The South presents one of the more stable profiles, with labor costs rising 2% month over month and 3% year over year and year to date. Stability, however, doesn’t equate to ease; maintaining workforce consistency in a competitive market requires continued investment in retention, leadership development and frontline engagement.
In the Northeast and Mid-Atlantic, labor expenses rose 2% month over month, 4% year over year and 3% year to date. These incremental increases reflect mature, high-acuity markets where large academic centers and specialty programs create constant demand for skilled labor. For executive teams, the challenge is sustaining these complex delivery models without allowing staffing costs to outpace revenue growth.
The Great Plains region stands out in the data.
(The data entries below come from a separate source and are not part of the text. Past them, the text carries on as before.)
Lemma count_join g :
  g ≠ [] → Forall (λ l, count NL l = 0) g →
  count NL (join [NL] g) = length g - 1.
Proof.
  induction g as [|l g IH]; [done|]. intros _ Hg.
  inversion Hg as [|? ? Hl Hg']; subst. destruct g as [|l' g].
  - simpl. lia.
  - rewrite join_cons, !count_app, IH, Hl by done. simpl. lia.
Qed.

(** The loop invariant: the chunks closed so far are the joins of
    groups of lines, and every group (closed or current) either is a
    single line or stays within [chunk_size]. *)
Lemma chunk_loop_spec chunk_size lines :
  ∀ groups cur,
    Forall all_encodable lines →
    Forall (λ g, g ≠ []) groups →
    Forall (group_ok chunk_size) groups →
    cur = [] ∨ group_ok chunk_size cur →
    ∃ groups',
      chunk_loop chunk_size lines (map (join [NL]) groups) cur (sum_sizes cur)
        = Ok (map (join [NL]) groups')
      ∧ concat groups' = concat groups ++ cur ++ lines
      ∧ Forall (λ g, g ≠ []) groups'
      ∧ Forall (group_ok chunk_size) groups'.
Proof.
  induction lines as [|line rest IH]; intros groups cur Henc Hne Hok Hcur.
  - simpl. destruct cur as [|l cur].
    + exists groups. by rewrite !app_nil_r.
    + exists (groups ++ [l :: cur]). simpl nonempty. cbv iota.
      rewrite map_app, concat_app. simpl. rewrite !app_nil_r.
      split_and!; [done|done| |].
      * apply Forall_app; split; [done|]. by repeat constructor.
      * apply Forall_app; split; [done|]. constructor; [|done].
        by destruct Hcur.
  - inversion Henc as [|? ? Hline Hrest]; subst.
    simpl. rewrite (line_size_ok _ Hline). simpl.
    destruct ((sum_sizes cur + utf8_len line >? chunk_size)%Z && nonempty cur) eqn:Hif.
    + apply andb_prop in Hif as [Hgt Hcne].
      destruct cur as [|l cur]; [done|].
      destruct (IH (groups ++ [l :: cur]) [line]) as (groups' & Hrun & Hcat & Hne' & Hok').
      * done.
      * apply Forall_app; split; [done|]. by repeat constructor.
      * apply Forall_app; split; [done|]. constructor; [|done]. by destruct Hcur.
      * right. by left.
      * exists groups'. rewrite map_app in Hrun. simpl in Hrun.
        replace (utf8_len line + 0)%Z with (utf8_len line) in Hrun by lia.
        split; [exact Hrun|]. split; [|done].
        rewrite Hcat, concat_app. simpl. rewrite app_nil_r. by rewrite <- !app_assoc.
    + destruct (IH groups (cur ++ [line])) as (groups' & Hrun & Hcat & Hne' & Hok').
      * done.
      * done.
      * done.
      * right. destruct cur as [|l cur]; [by left|]. right.
        rewrite sum_sizes_app. simpl. simpl in Hif.
        rewrite andb_true_r, Z.gtb_ltb in Hif.
        apply Z.ltb_ge in Hif. lia.
      * exists groups'. rewrite sum_sizes_app in Hrun. simpl in Hrun.
        replace (utf8_len line + 0)%Z with (utf8_len line) in Hrun by lia.
        split; [exact Hrun|]. split; [|done].
        rewrite Hcat. by rewrite <- !app_assoc.
Qed.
While month-over-month costs were flat at 0%, labor expenses rose 7% year over year and 6% year to date, the largest annual growth of any region. This pattern suggests that wage adjustments and market realignments that were slow to materialize earlier are now hitting budgets with full force, requiring leaders to adapt quickly.
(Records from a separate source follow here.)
(** How the for loop ends: a return, a throw from inside the loop (with
    the attempts array as it stood), or all candidates used up. *)
Inductive LoopOutcome (T St : Type) : Type :=
| Finished (result : T) (c : ModelCandidate) (attempts : list FallbackAttempt)
           (st : St) (log : list Event)
| Rethrown (thrown : Thrown) (attempts : list FallbackAttempt)
           (st : St) (log : list Event)
| Exhausted (attempts : list FallbackAttempt) (lastError : option Thrown)
            (st : St) (log : list Event).
Arguments Finished {T St} result c attempts st log.
Arguments Rethrown {T St} thrown attempts st log.
Arguments Exhausted {T St} attempts lastError st log.

Definition isObject (e : Thrown) : bool :=
  match e with
  | Primitive _ => false
  | ErrorObject _ _ _ _ => true
  end.

Definition thrownTruthy (e : Thrown) : bool :=
  match e with
  | Primitive v => truthy v
  | ErrorObject _ _ _ _ => true
  end.

Definition instanceofError (e : Thrown) : bool :=
  match e with
  | Primitive _ => false
  | ErrorObject b _ _ _ => b
  end.

(** ["name" in err ? String(err.name) : ""] *)
Definition errorName (e : Thrown) : string :=
  match e with
  | ErrorObject _ (Some n) _ _ => n
  | _ => ""
  end.

(** The synthetic attempt pushed when every profile is in cooldown. *)
Definition cooldownAttempt (c : ModelCandidate) : FallbackAttempt :=
  mkAttempt (provider c) (model c)
    ("Provider " +:+ provider c +:+ " is in cooldown (all profiles unavailable)")
    (Some "rate_limit") None None.

(** One entry of the summary of the aggregate error. *)
Definition attemptLine (a : FallbackAttempt) : string :=
  a_provider a +:+ "/" +:+ a_model a +:+ ": " +:+ a_error a +:+
  match a_reason a with
  | Some r => if String.eqb r "" then "" else " (" +:+ r +:+ ")"
  | None => ""
  end.

Definition attemptsSummary (attempts : list FallbackAttempt) : string :=
  match attempts with
  | [] => "unknown"
  | _ => join " | " (attemptLine <$> attempts)
  end.

(** The error built after the loop when no single error is rethrown. *)
Definition aggregateError (attempts : list FallbackAttempt)
    (lastError : option Thrown) (candidateCount : nat) : Thrown :=
  let n := match length attempts with O => candidateCount | k => k end in
  ErrorObject true (Some "Error")
    ("All models failed (" +:+ showNat n +:+ "): " +:+ attemptsSummary attempts)
    (match lastError with
     | Some e => if instanceofError e then Some e else None
     | None => None
     end).

(** The statements after the loop. *)
Definition exhaustion (attempts : list FallbackAttempt)
    (lastError : option Thrown) (candidateCount : nat) : Thrown :=
  match lastError with
  | Some e =>
      if (length attempts <=? 1)%nat && thrownTruthy e then e
      else aggregateError attempts lastError candidateCount
  | None => aggregateError attempts lastError candidateCount
  end.

(** The calls made by the time the loop ended. *)
Definition outcomeLog {T St : Type} (o : LoopOutcome T St) : list Event :=
  match o with
  | Finished _ _ _ _ log => log
  | Rethrown _ _ _ log => log
  | Exhausted _ _ _ log => log
  end.

Fixpoint runsOf (log : list Event) : list ModelCandidate :=
  match log with
  | [] => []
  | EvRun c :: rest => c :: runsOf rest
  | EvOnError _ :: rest => runsOf rest
  end.

Section Fallback.

(** [T] is the result type of [run]; [St] is the state of everything the
    callbacks touch (providers, clock, the caller's variables). *)
Context {T St AuthStore : Type}.

(** The failover classification and the auth-profile helpers live in
    other modules. *)
Variable isFailoverError : Thrown -> bool.
Variable isTimeoutError : Thrown -> bool.
Variable coerceToFailoverError : Thrown -> ModelCandidate -> option Thrown.
Variable describeFailoverError : Thrown -> Described.
Variable resolveAuthProfileOrder : AuthStore -> string -> list string.
Variable isProfileInCooldown : AuthStore -> string -> St -> bool.

(** The arguments of a call. *)
Variable authStore : option AuthStore.
Variable run : string -> string -> St -> RunOutcome T * St.
Variable onError : option (ErrorNotice -> St -> option Thrown * St).

Definition isAbortError (err : Thrown) : bool :=
  if negb (thrownTruthy err) || negb (isObject err) then false
  else if isFailoverError err then false
  else String.eqb (errorName err) "AbortError".

Definition shouldRethrowAbort (err : Thrown) : bool :=
  isAbortError err && negb (isTimeoutError err).

(** The cooldown pre-check of one iteration. *)
Definition cooldownSkip (c : ModelCandidate) (st : St) : bool :=
  match authStore with
  | Some store =>
      let profileIds := resolveAuthProfileOrder store (provider c) in
      let isAnyProfileAvailable :=
        existsb (fun id => negb (isProfileInCooldown store id st)) profileIds in
      (0 <? length profileIds)%nat && negb isAnyProfileAvailable
  | None => false
  end.

(** [coerceToFailoverError(err, ...) ?? err] *)
Definition normalizeError (err : Thrown) (c : ModelCandidate) : Thrown :=
  default err (coerceToFailoverError err c).

Definition failedAttempt (c : ModelCandidate) (normalized : Thrown)
  : FallbackAttempt :=
  let described := describeFailoverError normalized in
  mkAttempt (provider c) (model c) (d_message described)
    (d_reason described) (d_status described) (d_code described).

(** [await params.onError?.(...)]: the observer may itself throw. *)
Definition notify (n : ErrorNotice) (st : St) : option Thrown * St :=
  match onError with
  | Some observer => observer n st
  | None => (None, st)
  end.

Definition notifyLog (n : ErrorNotice) : list Event :=
  match onError with
  | Some _ => [EvOnError n]
  | None => []
  end.

(** The for loop over the candidates from index [i] on; [total] is
    candidates.length. *)
Fixpoint fallbackLoop (total i : nat) (candidates : list ModelCandidate)
    (attempts : list FallbackAttempt) (lastError : option Thrown)
    (st : St) (log : list Event) : LoopOutcome T St :=
  match candidates with
  | [] => Exhausted attempts lastError st log
  | c :: rest =>
      if cooldownSkip c st
      then fallbackLoop total (S i) rest (attempts ++ [cooldownAttempt c])
             lastError st log
      else
        let '(out, st1) := run (provider c) (model c) st in
        let log1 := log ++ [EvRun c] in
        match out with
        | RunOk result => Finished result c attempts st1 log1
        | RunThrow err =>
            if shouldRethrowAbort err then Rethrown err attempts st1 log1
            else
              let normalized := normalizeError err c in
              if negb (isFailoverError normalized)
              then Rethrown err attempts st1 log1
              else
                let attempts1 := attempts ++ [failedAttempt c normalized] in
                let n := mkNotice (provider c) (model c) normalized (i + 1) total in
                let '(thrown, st2) := notify n st1 in
                let log2 := log1 ++ notifyLog n in
                match thrown with
                | Some e => Rethrown e attempts1 st2 log2
                | None =>
                    fallbackLoop total (S i) rest attempts1 (Some normalized)
                      st2 log2
                end
        end
  end.

(** runWithModelFallback on the resolved candidate list: the result,
    the final state and the calls made. *)
Definition runWithModelFallback (candidates : list ModelCandidate) (st : St)
  : FallbackResult T * St * list Event :=
  match fallbackLoop (length candidates) 0 candidates [] None st [] with
  | Finished result c attempts st' log =>
      (Success result (provider c) (model c) attempts, st', log)
  | Rethrown thrown _ st' log => (Failure thrown, st', log)
  | Exhausted attempts lastError st' log =>
      (Failure (exhaustion attempts lastError (length candidates)), st', log)
  end.

End Fallback.

End ModelFallback.

(** ** The gateway call *)

Module GatewayCall.
Import Js.

Local Open Scope Z_scope.

(** What the promise of callGateway is rejected with: an error built
    here from a message, or the value caught from client.request. *)
Inductive Rejection (E : Type) : Type :=
| NewError (message : string)
| Caught (e : E).
Arguments NewError {E} message.
Arguments Caught {E} e.

(** [value] is absent when resolve is handed undefined. *)
Inductive Settlement (T E : Type) : Type :=
| Resolved (value : option T)
| Rejected (err : Rejection E).
Arguments Resolved {T E} value.
Arguments Rejected {T E} err.

(** The variables the promise executor closes over, the promise itself,
    and counters of the calls to resolve/reject and to client.stop(). *)
Record CallState (T E : Type) : Type := mkCall {
  settled : bool;
  ignoreClose : bool;
  timerCleared : bool;
  promise : option (Settlement T E);
  settleCalls : nat;
  clientStops : nat
}.
Arguments mkCall {T E}.
Arguments settled {T E}.
Arguments ignoreClose {T E}.
Arguments timerCleared {T E}.
Arguments promise {T E}.
Arguments settleCalls {T E}.
Arguments clientStops {T E}.

(** What can happen after client.start(): the request made in onHelloOk
    completes or fails, the connection closes, the timer fires. *)
Inductive Signal (T E : Type) : Type :=
| RequestOk (result : T)
| RequestFailed (err : E)
| Closed (code : Z) (reason : string)
| TimerFired.
Arguments RequestOk {T E} result.
Arguments RequestFailed {T E} err.
Arguments Closed {T E} code reason.
Arguments TimerFired {T E}.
Hospital size comparisons offer another layer of insight. Small hospitals — those with 25 beds or fewer — saw labor costs rise 1% month over month and 5% year over year. For executives in these facilities, the challenge is often one of capacity: limited labor pools and fewer operational levers leave little room for absorbing ongoing increases.
Mid-sized hospitals from 26 to 299 beds saw consistent patterns, with most experiencing 2% month-over-month growth and 4% to 6% annual increases. These organizations sit at a crossroads — large enough to feel the pinch of competition but not always large enough to exert market influence.
The largest hospitals faced the most intense pressures.
Facilities with 300 to 499 beds saw labor expenses rise 4% year over year and 5% year to date. Hospitals with more than 500 beds — often major regional hubs and referral centers — experienced the steepest increases: 7% year over year and 6% year to date. For system leadership teams, these numbers reflect the realities of high-acuity care, specialized service lines and expanding patient demand for complex treatments.
Labor pressures are persistent, not episodic, for all regions and hospital sizes. The C-suite’s mandate is shifting from crisis response to long-term strategy — building sustainable workforce models, advancing productivity initiatives, strengthening retention, and leveraging technology and operational redesign to stabilize labor costs.